Last week, our global warming correspondent, Dr. Hugh Jass, was flooded with letters, emails, and the occasional bomb-threat from a very surprising source. The penguins of Antarctica, previously believed to be extraordinarily stupid, are outraged about global warming! As if Dr. Jass didn’t already have his hand full with the liberal bull-hockiers in Washington, now he has to deal with threatening messages peed in the snow outside his cabin, arson attempts, and overtly racist remarks by the fishing hole from his arctic neighbors.

“If I hadn’t lost my right hand to the blizzard of ’82,” commented Dr. Jass, “And not been able to move my left for the gangrene, I’d give those damn penguins a piece of my mind! They think they’re so clever, waddlin’ and catching fish without the use of basic tools. I say God bless global warming, it makes my job a lot easier!”

Head spokespenguin Phil Lipper was of a slightly different opinion: “The humans have been ignoring the environment for too long now! Terrorism is the only alternative if changes are not made soon. Imagine having your car blow up because of an exhaust clogged with a tasty albacore tuna, or having your mighty factories shut down by covert operatives that are infiltrating your workforce as we speak! Our demands are simple: stop global warming, or pay the price! The clock is ticking!...Now, I understand that there is some talk of this climate shift being part of the natural cycle of the Earth; IF that is the case, then use of the human fisheries and a life-time supply of cold-packs will suffice.”

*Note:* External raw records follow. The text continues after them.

Lemma insert_good (text : string) (cout : ostream.t) :
  ostream.failbit cout = false ->
  ostream.insert text cout = ostream.mk (ostream.written cout ++ text) false.
Proof. intros H. unfold ostream.insert, ostream.good. rewrite H. reflexivity. Qed.

Lemma on_finish_report_failed (library : error_code -> string) (ec : error_code)
    (cout : ostream.t) :
  ostream.failbit cout = true -> on_finish_report library ec cout = cout.
Proof.
  intros H. unfold on_finish_report, ostream.endl. cbv zeta.
  rewrite !(insert_failed _ cout H). reflexivity.
Qed.

Lemma handler_failed (library : error_code -> string) (request : HTTPRequest)
    (response : HTTPResponse) (ec : error_code) (cout : ostream.t) :
  ostream.failbit cout = true ->
  fst (Demo.handler library request response ec cout) = cout.
Proof.
  intros H. unfold Demo.handler, ostream.endl, ostream.insert_streambuf. cbv zeta.
  rewrite !(insert_failed _ cout H). unfold ostream.good. rewrite H.
  destruct (value ec =? 0)%Z; [reflexivity|].
  destruct (error_code_eqb ec asio_error.operation_aborted); reflexivity.
Qed.

(** Once [failbit] is set on [std::cout], nothing more is written. *)
Lemma console_failed (library : error_code -> string) (out : list event) (cout : ostream.t) :
  ostream.failbit cout = true -> console library out cout = cout.
Proof.
  intros H. induction out as [|e out IH]; [reflexivity|].
  destruct e; simpl; try exact IH.
  - rewrite on_finish_report_failed by exact H. exact IH.
  - rewrite handler_failed by exact H. exact IH.
Qed.

(** X10. What the demonstration prints for a well-formed reply. With
    [handler] as the callback and nothing written before, the request prints
    its number and the body. When the body is empty the insertion of the
    response buffer sets [failbit] on [std::cout], and whatever completes
    afterwards, successfully or not, nothing of it is written any more. *)
Theorem empty_body_silences_console (library : error_code -> string)
    (id indeterminate : N) (host : string) (port : N)
    (uri : string) (f : Callback) (code tail : string) (lines : list string)
    (body : string) (amounts : list nat) (later : list event) :
  host <> "" -> uri <> "" -> (0 < port)%N ->
  all_digits code = true -> ends_word tail = true -> no_CR tail = true ->
  (stoul.digits code 0 <=? stoul.ULONG_MAX)%N = true ->
  lines <> [] -> forallb is_header_line lines = true ->
  let o := snd (round_trip (configured id indeterminate host port uri f)
                  (status_line code tail ++ header_block lines ++ body) amounts) in
  let line := ("Request #" ++ to_string id ++ " has completed. Response: ")%string in
  console library (events o) (ostream.mk "" false) =
    ostream.mk (line ++ body) (is_empty body) /\
  (body = "" ->
   console library (events o ++ later) (ostream.mk "" false) = ostream.mk line true).
Proof.
  intros Hhost Huri Hport Hcode Htail Hcr Hfit Hne Hlines. cbv zeta.
  destruct (well_formed_reply_outcome id indeterminate host port uri f code tail lines body
              amounts Hhost Huri Hport Hcode Htail Hcr Hfit Hne Hlines)
    as (r' & log & -> & Hquiet & Hid & Hresp).
  cbn [events].
  assert (Hfirst : console library (log ++ [callback f r' (m_response r') no_error])
                     (ostream.mk "" false)
                   = ostream.mk (("Request #" ++ to_string id ++ " has completed. Response: ")
                                 ++ body) (is_empty body)).
  { rewrite console_app, (console_quiet library log _ Hquiet).
    cbn [console]. unfold Demo.handler. rewrite Hresp, Hid.
    cbn [value no_error Z.eqb m_response_buf]. cbv zeta.
    rewrite !insert_good by reflexivity. cbn [ostream.written append].
    unfold ostream.insert_streambuf. cbn [ostream.good ostream.failbit negb ostream.written].
    destruct body as [|c body].
    - cbn [is_empty fst]. rewrite append_empty_r. reflexivity.
    - cbn [is_empty fst]. reflexivity. }
  split; [exact Hfirst|].
  intros ->. rewrite console_app, Hfirst, console_failed by reflexivity.
  rewrite append_empty_r. reflexivity.
Qed.

Lemma empty_body_silences_console_witness :
  console (fun _ => "") 
    (events (snd (round_trip example_request
                    (status_line "204" " No Content" ++ header_block ["A: 1"] ++ "") [3; 2]))
     ++ [cout_error asio_error.eof;
         callback 7 example_request (m_response example_request) asio_error.eof])
    (ostream.mk "" false)
  = ostream.mk "Request #1 has completed. Response: " true.
Proof.
  apply (empty_body_silences_console (fun _ => "") 1 0 "example.test" 80 "/" 7
           "204" " No Content" ["A: 1"] "" [3; 2]);
    try discriminate; reflexivity.
Defined.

The current opinions about climate change are polar at best. “There are many misconceptions about global warming right now, the most prevalent of them being that it is bad,” said expert analyst for the Tangerine, Professor Cher RePie as she sharpened her harpoon. “But has anyone even thought of the commercial implications it would have? Imagine catching blue marlin off the coast of Rhode Island... That would be totally slick! So what if a few species get killed off in the process? Newer and more interesting ones will take their place. There’s really no downside that I can see to the global shift, and, if I’m wrong, may I be hung from the highest tower.”

Currently Dr. Jass is investigating any possibilities of meeting the penguins’ demands, or just killing them off faster than they can kill us. “Really, it was a matter of time. Humans and penguins weren’t meant to live together on God’s green Earth,” said Jass, “If anyone’s gonna figure out how to kill those bastards, I want to be right at the front of the lines choppin’ em down, at the ‘cutting edge’ some might say.”

Only time will tell how the conflict will be resolved. In the meantime, The Tangerine will make sure you’re updated to the minute.